August 14, 202310:30
After Aleksandar Vucic said he will not sign any law permitting sex unions while he is head of state, Pride organisation reminds him that the government has promised the adoption of such a law 'several times'.


An activist holds a rainbow-coloured umbrella as police stand guard ahead of the EuroPride march in Belgrade, Serbia, September 2022. Photo: EPA-EFE/ANDREJ CUKIC

Belgrade Pride condemned Serbian President Aleksandar Vucic’s statement that he will not sign the law permitting same sex unions in Serbia, nor will such a law be adopted while he is President.

Belgrade Pride said in press release that “the President has no right to divide and discriminate against citizens based on his personal opinion”.

“Laws are passed on the basis of the personal affinities of politicians in autocratic and dictatorial regimes, and President Vucic claims that Serbia is not like that,” Belgrade Pride said on Sunday evening.

“We remind the President that the adoption of the Law on Same-Sex Unions is an international obligation of Serbia that it is included in the action plans of the Ministry for Human and Minority Rights and Social Dialogue, and that the government has already promised the adoption of the Law several times,” it added.

In an interview for Pink Television on Sunday, Vucic said that he would not allow a law on same sex unions to be adopted in Serbia.

“While I am President, I will not sign any law or anything where it will be possible to have a third gender that is not male or female … as I was the one who, even though there is an initiative, even though [Prime Minister] Ana [Brnabic] is fighting for it, I asked her not to sign [the law on] same-sex marriages and so on while I am the President,” Vucic said.

“I told her that, I am the one who is to blame and when those from the European Union attack us because of that, great, attack me, don’t blame Ana Brnabic, she stands for it, I am the one who didn’t allow it”, he added.

For a law to be published in the Official Gazette and come into force, the President issues a decree on the promulgation of the law after parliament has adopted it.

Belgrade Pride has said that the position of the LGBT community in Serbia “has drastically worsened in the last year, and as a result of the negative campaign which was conducted due to the holding of last year’s EuroPride, in which the President of Serbia also participated”.

In September 2022, EuroPride in Belgrade was held on a very limited scale after the government banned the planned march, citing a “risk of violence” after right-wing anti-LGBT groups said they would also march through the capital on the same day.

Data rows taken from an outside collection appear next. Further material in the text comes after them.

(** Different draws select differently. *)
Lemma fisher_yates_inj ds1 ds2 i l l1 l2 :
  0 <= i <= llen l -> NoDup l -> length ds1 = length ds2 ->
  draws_ok (llen l) i ds1 -> draws_ok (llen l) i ds2 ->
  fisher_yates ds1 i l = Ok l1 -> fisher_yates ds2 i l = Ok l2 ->
  take (Z.to_nat i + length ds1) l1 = take (Z.to_nat i + length ds1) l2 -> ds1 = ds2.
Proof.
  revert ds2 i l. induction ds1 as [|d1 ds1 IH]; intros [|d2 ds2] i l Hi Hnd Hlen H1 H2 E1 E2 Ht;
    try done.
  assert (d1 = d2) as <-.
  { pose proof (fisher_yates_head _ _ i _ _ ltac:(lia) H1 E1) as L1.
    pose proof (fisher_yates_head _ _ i _ _ ltac:(lia) H2 E2) as L2.
    apply (take_eq_lookup _ (Z.to_nat i)) in Ht; [|simpl; lia]. rewrite L1, L2 in Ht.
    unfold llen in *. destruct H1 as [? _], H2 as [? _].
    destruct (lookup_lt_is_Some_2 l (Z.to_nat (i + d1))) as [x Hx]; [lia|].
    rewrite Hx in Ht. symmetry in Ht.
    pose proof (NoDup_lookup _ _ _ _ Hnd Hx Ht). lia. }
  f_equal. destruct H1 as [? H1], H2 as [_ H2]. simpl in E1, E2.
  apply bind_Ok in E1 as (m & Em & E1). rewrite Em in E2. simpl in E2.
  assert (llen m = llen l) as Hm by (unfold llen; by rewrite (swap_length _ _ _ _ Em)).
  eapply (IH ds2 (i + 1) m); rewrite ?Hm; try done; try lia.
  - rewrite (swap_perm _ _ _ _ Em). done.
  - simpl in Hlen. lia.
  - replace (Z.to_nat (i + 1) + length ds1)%nat with (Z.to_nat i + length (d1 :: ds1))%nat
      by (simpl; lia). done.
Qed.

(** Every ordered selection is drawn. *)
Lemma fisher_yates_surj p i l :
  0 <= i -> NoDup p -> (forall x, x ∈ p -> x ∈ drop (Z.to_nat i) l) -> NoDup l ->
  exists ds l', length ds = length p /\ draws_ok (llen l) i ds /\ fisher_yates ds i l = Ok l' /\
    take (length p) (drop (Z.to_nat i) l') = p.
Proof.
  revert i l. induction p as [|x p IH]; intros i l Hi Hp Hin Hnd.
  { exists [], l. by rewrite take_0. }
  assert (x ∈ drop (Z.to_nat i) l) as Hx by (apply Hin; by left).
  apply list_elem_of_lookup in Hx as [k Hk]. rewrite lookup_drop in Hk.
  apply lookup_lt_Some in Hk as Hkl.
  destruct (swap_total l i (i + Z.of_nat k)) as [l1 H1]; [unfold llen; lia..|].
  assert (l1 !! Z.to_nat i = Some x) as Hix.
  { rewrite (swap_lookup_l _ i (i + Z.of_nat k) _ ltac:(lia) ltac:(lia) H1), <- Hk. f_equal. lia. }
  pose proof (swap_length _ _ _ _ H1) as Hlen. pose proof (swap_perm _ _ _ _ H1) as Hperm.
  pose proof (NoDup_cons_1_1 _ _ Hp). pose proof (NoDup_cons_1_2 _ _ Hp).
  destruct (IH (i + 1) l1) as (ds & l' & Hl & Hd & Hf & Ht); [lia|done| |by rewrite Hperm|].
  { intros y Hy. assert (y ∈ drop (Z.to_nat i) l) as Hyl by (apply Hin; by right).
    assert (drop (Z.to_nat i) l1 ≡ₚ drop (Z.to_nat i) l) as Hdp.
    { apply (Permutation_app_inv_l (take (Z.to_nat i) l)). rewrite take_drop.
      rewrite <- (swap_take _ i (i + Z.of_nat k) _ (Z.to_nat i) ltac:(lia) ltac:(lia) H1).
      by rewrite take_drop. }
    rewrite <- Hdp, (drop_S _ _ _ Hix) in Hyl.
    apply elem_of_cons in Hyl as [->|Hyl]; [done|].
    by replace (Z.to_nat (i + 1)) with (S (Z.to_nat i)) by lia. }
  exists (Z.of_nat k :: ds), l'. unfold llen in *. rewrite <- Hlen in *. simpl.
  assert (0 <= Z.of_nat k < Z.of_nat (length l1) - i) by lia.
  split_and!; [lia|lia|lia|done|rewrite H1; done|].
  assert (l' !! Z.to_nat i = Some x) as Hix'.
  { destruct (fisher_yates_spec ds (i + 1) l1) as (l2 & Hf2 & _ & Ht2); [lia|done|].
    rewrite Hf in Hf2. simplify_eq. by rewrite (take_eq_lookup _ _ _ _ Ht2) by lia. }
  rewrite (drop_S _ _ _ Hix'). simpl. f_equal.
  by replace (S (Z.to_nat i)) with (Z.to_nat (i + 1)) by lia.
Qed.
End fisher_yates.

(** ** [SelectVectors] *)

Section SelectVectors.
Context {GE : GoEthereum}.
Implicit Types (seed : bytes) (n k i : Z).

(** The offsets the loop draws from the seed, from step [i]. *)
Fixpoint seed_draws (m : nat) (i : Z) (seed : bytes) (n : Z) : list Z :=
  match m with
  | O => []
  | S m => draw seed i mod (n - i) :: seed_draws m (i + 1) seed n
  end.

Lemma length_seed_draws m i seed n : length (seed_draws m i seed n) = m.
Proof. revert i; induction m; intros; simpl; auto. Qed.

Lemma seed_draws_ok m i seed n : 0 <= i -> i + Z.of_nat m <= n -> draws_ok n i (seed_draws m i seed n).
Proof.
  revert i. induction m as [|m IH]; intros i Hi Hm; simpl; [done|].
  split; [apply Z.mod_pos_bound; lia|]. apply IH; lia.
Qed.

Lemma seed_draws_prefix m m' i seed n :
  seed_draws (m + m') i seed n = seed_draws m i seed n ++ seed_draws m' (i + Z.of_nat m) seed n.
Proof.
  revert i. induction m as [|m IH]; intros i; [by rewrite Z.add_0_r|]. simpl.
  rewrite IH. do 3 f_equal. lia.
Qed.

Lemma lookup_seed_draws m i seed n (k : nat) :
  (k < m)%nat -> seed_draws m i seed n !! k = Some (draw seed (i + Z.of_nat k) mod (n - (i + Z.of_nat k))).
Proof.
  revert i k. induction m as [|m IH]; intros i [|k] Hk; simpl; [lia..| |].
  - by rewrite Z.add_0_r.
  - rewrite IH by lia. by replace (i + Z.of_nat (S k)) with (i + 1 + Z.of_nat k) by lia.
Qed.

(** The loop draws [ds]. *)
Definition draws seed n (ds : list Z) : Prop :=
  forall (i : nat) d, ds !! i = Some d -> draw seed (Z.of_nat i) mod (n - Z.of_nat i) = d.

Lemma draws_seed_draws seed n ds : draws seed n ds <-> ds = seed_draws (length ds) 0 seed n.
Proof.
  split.
  - intros H. apply list_eq. intros k. destruct (ds !! k) as [d|] eqn:E.
    + rewrite lookup_seed_draws by (by eapply lookup_lt_Some). by rewrite Z.add_0_l, (H _ _ E).
    + symmetry. apply lookup_ge_None_2. rewrite length_seed_draws. by apply lookup_ge_None_1.
  - intros E i d Hi. pose proof (lookup_lt_Some _ _ _ Hi). rewrite E, lookup_seed_draws in Hi by done. by simplify_eq.
Qed.

(** The loop refines the abstract shuffle. *)
Lemma select_loop_fisher_yates m i seed n l :
  select_loop m i seed n l = fisher_yates (seed_draws m i seed n) i l.
Proof.
  revert i l. induction m as [|m IH]; intros i l; [done|]. simpl.
  destruct (swap _ _ _); simpl; auto.
Qed.

Lemma llen_seqZ n : 0 <= n -> llen (seqZ 0 n) = n.
Proof. intros. unfold llen. rewrite length_seqZ. lia. Qed.

Lemma SelectVectors_shuffle seed n k :
  0 <= n -> 0 <= k ->
  exists l, fisher_yates (seed_draws (Z.to_nat (Z.min k n)) 0 seed n) 0 (seqZ 0 n) = Ok l /\
    l ≡ₚ seqZ 0 n /\ SelectVectors seed n k = Ok (take (Z.to_nat (Z.min k n)) l).
Proof.
  intros Hn Hk. unfold SelectVectors. destruct (Z.ltb_spec n 0); [lia|].
  assert ((if k <? n then k else n) = Z.min k n) as -> by (destruct (Z.ltb_spec k n); lia).
  destruct (fisher_yates_spec (seed_draws (Z.to_nat (Z.min k n)) 0 seed n) 0 (seqZ 0 n))
    as (l & Hl & Hp & _); [lia| |].
  { rewrite llen_seqZ by lia. apply seed_draws_ok; lia. }
  exists l. split_and!; [done|done|]. rewrite select_loop_fisher_yates, Hl. simpl.
  destruct (Z.ltb_spec (Z.min k n) 0); [lia|done].
Qed.

Lemma SelectVectors_ok seed n k :
  0 <= n -> 0 <= k ->
  exists l, SelectVectors seed n k = Ok l /\ llen l = Z.min k n /\ NoDup l /\
    Forall (fun i => 0 <= i < n) l.
Proof.
  intros Hn Hk. destruct (SelectVectors_shuffle seed n k Hn Hk) as (l & _ & Hp & ->).
  eexists; split_and!; [done| | |].
  - unfold llen. rewrite length_take, Hp, length_seqZ. lia.
  - assert (NoDup l) as Hnd by (rewrite Hp; apply NoDup_seqZ).
    by eapply sublist_NoDup, sublist_take.
  - apply Forall_take. rewrite Hp. apply Forall_forall. intros i ?%elem_of_seqZ. lia.
Qed.

(** A choice of the right length is selected by its own draws. *)
Lemma SelectVectors_iff seed n k ds p l :
  0 <= n -> 0 <= k -> length ds = Z.to_nat (Z.min k n) -> draws_ok n 0 ds -> fisher_yates ds 0 (seqZ 0 n) = Ok l ->
  take (length ds) l = p -> SelectVectors seed n k = Ok p <-> draws seed n ds.
Proof.
  intros Hn Hk Hlen Hok Hf Hp. rewrite draws_seed_draws.
  destruct (SelectVectors_shuffle seed n k Hn Hk) as (l' & Hf' & _ & ->). rewrite <- Hlen in *. split.
  - intros [= E]. eapply (fisher_yates_inj ds _ 0 (seqZ 0 n) l l'); rewrite ?llen_seqZ, ?length_seed_draws;
      try done; [apply NoDup_seqZ|apply seed_draws_ok; lia|]. simpl. congruence.
  - intros E. rewrite <- E, Hf in Hf'. by simplify_eq.
Qed.

Lemma fisher_yates_app {A} ds1 ds2 i (l : list A) :
  fisher_yates (ds1 ++ ds2) i l = l1 ← fisher_yates ds1 i l; fisher_yates ds2 (i + llen ds1) l1.
Proof.
  revert i l. induction ds1 as [|d ds1 IH]; intros i l; simpl; [by rewrite Z.add_0_r|].
  destruct (swap _ _ _) as [l1| |]; simpl; [|done..]. rewrite IH.
  replace (i + 1 + llen ds1) with (i + llen (d :: ds1)) by (unfold llen; simpl; lia). done.
Qed.

Lemma SelectVectors_take seed n k k' :
  0 <= n -> 0 <= k <= k' ->
  exists l l', SelectVectors seed n k = Ok l /\ SelectVectors seed n k' = Ok l' /\ l `prefix_of` l'.
Proof.
  intros Hn Hk. destruct (SelectVectors_shuffle seed n k) as (l & Hl & Hp & ->); [lia..|].
  destruct (SelectVectors_shuffle seed n k') as (l' & Hl' & Hp' & ->); [lia..|].
  eexists _, _; split_and!; [done..|].
  set (m := Z.to_nat (Z.min k n)) in *.
  replace (Z.to_nat (Z.min k' n)) with (m + (Z.to_nat (Z.min k' n) - m))%nat in * by lia.
  set (m' := (Z.to_nat (Z.min k' n) - m)%nat) in *.
  rewrite seed_draws_prefix, fisher_yates_app, Hl in Hl'. cbn [mbind result_bind] in Hl'.
  unfold llen in Hl'. rewrite length_seed_draws, !Z.add_0_l in Hl'.
  destruct (fisher_yates_spec (seed_draws m' (Z.of_nat m) seed n) (Z.of_nat m) l)
    as (l2 & H2 & _ & Ht); [lia| |].
  { unfold llen. rewrite Hp, length_seqZ, Z2Nat.id by lia. apply seed_draws_ok; lia. }
  rewrite H2 in Hl'. simplify_eq.
  rewrite Nat2Z.id in Ht. rewrite <- Ht.
  replace (take m l') with (take m (take (m + m') l')) by (rewrite take_take; f_equal; lia).
  eexists. symmetry. apply take_drop.
Qed.
End SelectVectors.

Police banned right-wing protests as well.

Adopting a law on same sex unions is one of seven requests of Belgrade Pride every year.

The law’s first draft was published in February 2021, but no further procedures were conducted.

In May 2021 Vucic told the daily Blic that he would not sign the law even if parliament adopted it because Serbia’s constitution defines marriage as a union between a man and a woman, although this draft does not mention the word “marriage”.

This year’s Pride week will be held from September 4 to 10 under the slogan “We’re not even close.”